I understand your concern but it not a step backward. It s a significantly reworked version of an older, very limited feature that is now too large to fit into the limited space of the side panel. It is intended to be moveable around the editing screen in two different window sizes and 5 different zoom levels. How do you believe that could be accomplished without additional controls and complexity of use? The previous functionality was only barely useable by comparison.
This upgrade has been widely praised as a major improvement. I look at virtually every post on the I site and you appear to be the only person who prefers the earlier functionality.
@BWHH It is slightly negative because of the need to activate the window but as @Joanna pointed out it is potentially doing a lot of work and for those with a more limited system it is useful to be able to invoke the feature only when required.
But they missed an opportunity of putting the Loupe key on the the loupe window itself so it could be cancelled without going to the top of the screen (but the “S” key both activates and de-activates the loupe).
However, the loupe should have been equipped with the ability to automatically scroll the screen instead of having to use the ‘Move/Zoom’ function in conjunction with the Loupe. It preserves the functionality of the old NR preview window but why!?
Plus I have also never been a fan of the half Loupe issue, shown here. Which occurs at screen boundaries, I want the Loupe the whole Loupe and nothing but the whole Loupe (except a full screen render), I don’t want half a loupe or worse
@mwsilvers An excellent feature but the actual implementation is somewhat amateurish as I described above, i.e. when you get to the screen edge with the Loupe, scroll the screen. When you get to the image edge stop scrolling. How hard is it to program that?! Obviously too hard for the DxO Software engineers.
Plus I am still waiting for the ability to press another button and the Loupe function to be applied to the whole screen, including the F11 screen.
PS:- And yes I do understand that there are complications when the main screen is zoomed to a higher magnification than the Loupe but is it really rocket science to handle. The following is the screen at 200% and the Loupe at 100% and please note I complained about this when the feature first appeared in …
@BHAYT , there is no question that like many features in PhotoLab, this one needs more work.

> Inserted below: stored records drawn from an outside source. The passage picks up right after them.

Lemma next_oid_insert_one (name : string) (doc : Doc) (d : Database) :
  next_oid (insert_one name doc d) = N.succ (next_oid d).
Proof. reflexivity. Qed.

(** ** get_wallet *)

Ltac run :=
  unfold mbind, M_bind, mret, M_ret, not_configured, raise, lift, db_is_None,
    try_except, find, find_one, count_documents, get_documents, with_collection,
    create_document.

(** What [get_wallet] computes on a configured database. *)
Lemma get_wallet_run (d : Database) (user_id : string) :
  get_wallet user_id (Some d) =
  (match ObjectId.of_str user_id with
   | Ok _ =>
       res_bind (sum (field_values "points_awarded" (approved_of user_id)
                        (collection d "submission"))) (fun earned =>
       res_bind (sum (field_values "points" (redeems_of user_id)
                        (collection d "wallettransaction"))) (fun redeemed =>
       wallet_of user_id (Z.max 0 (earned - redeemed))))
   | Raise _ => Raise (HTTPException 400 "Invalid user id")
   end, Some d).
Proof.
  unfold get_wallet. run.
  destruct (ObjectId.of_str user_id); [|done].
  fold (approved_of user_id) (redeems_of user_id).
  fold (field_values "points_awarded" (approved_of user_id) (collection d "submission")).
  fold (field_values "points" (redeems_of user_id) (collection d "wallettransaction")).
  destruct (sum _) as [e|]; [|done]. cbn [res_bind].
  destruct (sum _) as [r|]; [|done]. cbn [res_bind].
  unfold wallet_of. destruct (Float.int_div_1000 _); done.
Qed.

Lemma get_wallet_None (user_id : string) :
  get_wallet user_id None = (Raise (HTTPException 500 "Database not configured"), None).
Proof. reflexivity. Qed.

(** [get_wallet] only reads. *)
Lemma get_wallet_reads (user_id : string) (h : option Database) :
  snd (get_wallet user_id h) = h.
Proof. destruct h as [d|]; [by rewrite get_wallet_run | done]. Qed.

(** A wallet is returned exactly when the id is well formed, both sums
    are defined and the balance converts to a float. *)
Lemma get_wallet_ok (d : Database) (user_id : string) (w : Wallet.t) (h : option Database) :
  get_wallet user_id (Some d) = (Ok w, h) ->
  exists earned redeemed x,
    ObjectId.is_valid user_id = true
    /\ sum (field_values "points_awarded" (approved_of user_id) (collection d "submission")) = Ok earned
    /\ sum (field_values "points" (redeems_of user_id) (collection d "wallettransaction")) = Ok redeemed
    /\ Float.int_div_1000 (Z.max 0 (earned - redeemed)) = Ok x
    /\ w = {| Wallet.user_id := user_id;
              Wallet.points := Z.max 0 (earned - redeemed);
              Wallet.dollars := Float.round2 x;
              Wallet.can_withdraw := Float.geb x Float.f10;
              Wallet.min_withdrawal_dollars := Float.f10 |}
    /\ h = Some d.
Proof.
  rewrite get_wallet_run. unfold ObjectId.is_valid.
  destruct (ObjectId.of_str user_id); [|done].
  destruct (sum _) as [e|]; [|done].
  destruct (sum _) as [r|]; [|done].
  cbn [res_bind]. unfold wallet_of.
  destruct (Float.int_div_1000 _) as [x|] eqn:Ex; [|done].
  cbn [res_bind]. intros [= <- <-]. by exists e, r, x.
Qed.

Lemma get_wallet_typed (d : Database) (user_id : string) :
  ObjectId.is_valid user_id = true ->
  Ledger.typed d = true ->
  get_wallet user_id (Some d) = (wallet_of user_id (Ledger.balance d user_id), Some d).
Proof.
  intros Hid Hty. rewrite get_wallet_run. unfold ObjectId.is_valid in Hid.
  destruct (ObjectId.of_str user_id); [|done].
  apply andb_true_iff in Hty as [Hsub Htxn].
  unfold sum.
  rewrite (sum_from_total (Ledger.approved_submission user_id))
    by (done || apply approved_of_matches).
  rewrite (sum_from_total (Ledger.redemption user_id))
    by (done || apply redeems_of_matches).
  done.
Qed.

Lemma wallet_of_bound (user_id : string) (b : Z) :
  Z.abs b < Float.overflow_bound ->
  wallet_of user_id b =
  Ok {| Wallet.user_id := user_id;
        Wallet.points := b;
        Wallet.dollars := Float.round2 (Float.div (Float.of_Z b) Float.f1000);
        Wallet.can_withdraw := Float.geb (Float.div (Float.of_Z b) Float.f1000) Float.f10;
        Wallet.min_withdrawal_dollars := Float.f10 |}.
Proof. intros Hb. unfold wallet_of. by rewrite int_div_1000_bound. Qed.

Lemma balance_nonneg (d : Database) (user_id : string) : 0 <= Ledger.balance d user_id.
Proof. unfold Ledger.balance. lia. Qed.

(** C1. On a configured database whose ledger records hold integer
    points, and for a well-formed user id, [get_wallet] returns, without
    writing, a wallet whose points are [max(0, earned - redeemed)]:
    earned is the sum of [points_awarded] over the user's approved
    submissions and redeemed the sum of [points] over the user's redeem
    transactions.  The points are never negative.  (The balance has to
    be below the bound at which its conversion to a float overflows.) *)
Theorem get_wallet_balance (d : Database) (user_id : string) :
  ObjectId.is_valid user_id = true ->
  Ledger.typed d = true ->
  Ledger.earned d user_id - Ledger.redeemed d user_id < Float.overflow_bound ->
  exists w,
    get_wallet user_id (Some d) = (Ok w, Some d)
    /\ Wallet.points w = Z.max 0 (Ledger.earned d user_id - Ledger.redeemed d user_id)
    /\ 0 <= Wallet.points w.
Proof.
  intros Hid Hty Hb.
  assert (Hov : 0 < Float.overflow_bound) by done.
  rewrite get_wallet_typed by done.
  rewrite wallet_of_bound by (unfold Ledger.balance; lia).
  eexists. split; [reflexivity|]. simpl. unfold Ledger.balance. lia.
Qed.

Lemma get_wallet_balance_witness :
  exists w,
    get_wallet bob (Some sample_db) = (Ok w, Some sample_db)
    /\ Wallet.points w = Z.max 0 (Ledger.earned sample_db bob - Ledger.redeemed sample_db bob)
    /\ 0 <= Wallet.points w.
Proof. apply (get_wallet_balance sample_db bob); vm_compute; reflexivity. Defined.

(** C2. The wallet's derived fields come from its points [b], the
    balance of the ledger: [dollars] is [b / 1000.0] rounded to two
    decimal places, that is the float of a number of hundredths
    nearest to it, and [can_withdraw] is [b / 1000.0 >= 10.0], which
    is false below 10000 points.  A user with no approved submission
    and no redeem transaction has balance 0, 0.0 dollars and cannot
    withdraw. *)
Theorem get_wallet_derived_fields (d : Database) (user_id : string) :
  ObjectId.is_valid user_id = true ->
  (Ledger.typed d = true ->
   Ledger.earned d user_id - Ledger.redeemed d user_id < Float.overflow_bound ->
   exists w,
     get_wallet user_id (Some d) = (Ok w, Some d)
     /\ Wallet.points w = Ledger.balance d user_id
     /\ Cents.rounded (Float.div (Float.of_Z (Wallet.points w)) Float.f1000)
          (Wallet.dollars w)
     /\ Wallet.can_withdraw w
        = Float.geb (Float.div (Float.of_Z (Wallet.points w)) Float.f1000) Float.f10
     /\ (Wallet.points w < 10000 -> Wallet.can_withdraw w = false))
  /\ (Ledger.no_activity d user_id = true ->
      exists w,
        get_wallet user_id (Some d) = (Ok w, Some d)
        /\ Wallet.points w = 0
        /\ Wallet.dollars w = S754_zero false
        /\ Wallet.can_withdraw w = false).
Proof.
  intros Hid. split.
  - intros Hty Hb.
    assert (Hov : 0 < Float.overflow_bound) by done.
    rewrite get_wallet_typed by done.
    rewrite wallet_of_bound by (unfold Ledger.balance; lia).
    eexists. split; [reflexivity|].
    cbn [Wallet.points Wallet.dollars Wallet.can_withdraw].
    split; [done|]. split; [apply round2_rounded|]. split; [done|].
    intros Hlow. apply float_lt_not_ge, under_10000.
    pose proof (balance_nonneg d user_id). lia.
  - intros Hno. apply andb_true_iff in Hno as [Hsub Htxn].
    rewrite get_wallet_run. unfold ObjectId.is_valid in Hid.
    destruct (ObjectId.of_str user_id); [|done].
    rewrite (field_values_none (Ledger.approved_submission user_id))
      by (done || apply approved_of_matches).
    rewrite (field_values_none (Ledger.redemption user_id))
      by (done || apply redeems_of_matches).
    eexists. split; [reflexivity|]. done.
Qed.

Lemma get_wallet_derived_fields_witness :
  (exists w,
     get_wallet erin (Some scenario_db) = (Ok w, Some scenario_db)
     /\ Wallet.points w = 1100
     /\ Wallet.dollars w = Float.div (Float.of_Z 11) (Float.of_Z 10)
     /\ Wallet.can_withdraw w = false)
  /\ (exists w,
        get_wallet frank (Some scenario_db) = (Ok w, Some scenario_db)
        /\ Wallet.points w = 1235
        /\ Wallet.dollars w = Float.div (Float.of_Z 124) (Float.of_Z 100)
        /\ Wallet.can_withdraw w = false)
  /\ (exists w,
        get_wallet alice (Some sample_db) = (Ok w, Some sample_db)
        /\ Wallet.points w = 12000
        /\ Wallet.dollars w = Float.of_Z 12
        /\ Wallet.can_withdraw w = true)
  /\ (exists w,
        get_wallet carol (Some sample_db) = (Ok w, Some sample_db)
        /\ Wallet.points w = 0
        /\ Wallet.dollars w = S754_zero false
        /\ Wallet.can_withdraw w = false).
Proof.
  split; [|split; [|split]].
  - destruct (get_wallet_derived_fields scenario_db erin) as [Hfields _]; [reflexivity|].
    destruct Hfields as (w & Hw & Hp & _ & Hc & _); [reflexivity | by vm_compute |].
    exists w. split; [exact Hw|]. split; [by rewrite Hp|].
    rewrite Hc, Hp. rewrite get_wallet_run in Hw. vm_compute in Hw.
    injection Hw as <-. split; vm_compute; reflexivity.
  - destruct (get_wallet_derived_fields scenario_db frank) as [Hfields _]; [reflexivity|].
    destruct Hfields as (w & Hw & Hp & _ & Hc & _); [reflexivity | by vm_compute |].
    exists w. split; [exact Hw|]. split; [by rewrite Hp|].
    rewrite Hc, Hp. rewrite get_wallet_run in Hw. vm_compute in Hw.
    injection Hw as <-. split; vm_compute; reflexivity.
  - destruct (get_wallet_derived_fields sample_db alice) as [Hfields _]; [reflexivity|].
    destruct Hfields as (w & Hw & Hp & _ & Hc & _); [reflexivity | by vm_compute |].
    exists w. split; [exact Hw|]. split; [by rewrite Hp|].
    rewrite Hc, Hp. rewrite get_wallet_run in Hw. vm_compute in Hw.
    injection Hw as <-. split; vm_compute; reflexivity.
  - destruct (get_wallet_derived_fields sample_db carol) as [_ Hnone]; [reflexivity|].
    apply Hnone. reflexivity.
Defined.

(** ** redeem_points *)

Lemma redeem_points_run (d : Database) (payload : RedeemRequest.t) :
  redeem_points payload (Some d) =
  match fst (get_wallet (RedeemRequest.user_id payload) (Some d)) with
  | Raise e => (Raise e, Some d)
  | Ok wallet =>
      if (RedeemRequest.points payload <=? 0)
         || (Wallet.points wallet <? RedeemRequest.points payload)
      then (Raise (HTTPException 400 "Invalid points amount"), Some d)
      else
        match Float.int_div_1000 (RedeemRequest.points payload) with
        | Raise e => (Raise e, Some d)
        | Ok dollars =>
            if Float.ltb dollars Float.f10
            then (Raise (HTTPException 400 "Minimum withdrawal is $10"), Some d)
            else
              (Ok {[ "id" := VStr (ObjectId.to_str (next_oid d));
                     "status" := VStr "pending_payout" ]},
               Some (insert_one "wallettransaction" (model_dump (redeem_txn payload)) d))
        end
  end.
Proof.
  unfold redeem_points. run.
  pose proof (get_wallet_reads (RedeemRequest.user_id payload) (Some d)) as Hread.
  destruct (get_wallet _ (Some d)) as [[w|e] h']; simpl in Hread; subst h'; [|done].
  cbn [fst].
  destruct (Z.leb_spec (RedeemRequest.points payload) 0) as [Hpos|Hpos]; [done|].
  destruct (Wallet.points w <? RedeemRequest.points payload) eqn:Hbal; [done|].
  cbn [orb].
  destruct (Float.int_div_1000 _) as [x|]; [|done].
  destruct (Float.ltb x Float.f10); [done|].
  unfold WalletTransaction.new.
  assert ((1 <=? RedeemRequest.points payload) = true) as -> by lia.
  rewrite bool_decide_eq_true_2 by set_solver.
  done.
Qed.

But I don’t think any of us other than @BWHH would want to go back to having a smaller iteration of the loupe permanently appearing in the denoising palette taking up space with very little added value.
@mwsilvers Agreed but I want a more professional job, which is the same cry from so many so much of the time, and and the full screen preview is there already but why are DxO are holding back on it I don’t know or understand.
The loupe may be more useful than the preview window, but anytime additional steps are added to the UX, for something that used to be just be there automatically, without any user intervention is a step backward. There’s no reason the NR preview window in the menu and the loupe couldn’t co-exist.
(Side note, I just joined and the forum software won’ t let me post enough to reply to everyone yet.)
Yes there is. Rendering effort and the preview window doesn’t take other adjustments into account.
From my experience, it is so much easier to see the larger of the two loupe sizes to give more context to the area I am examining.
And I’m not sure if there really was less effort to use the preview - you still had to position the area to focus on and there was so little area to be able to judge by
I’m very confident that most, if not all, experienced PhotoLab users would not agree with you on this one. As I said earlier, to my knowledge you are the first and only user on this site who has indicated a preference for retaining the tiny denoising window in the palette.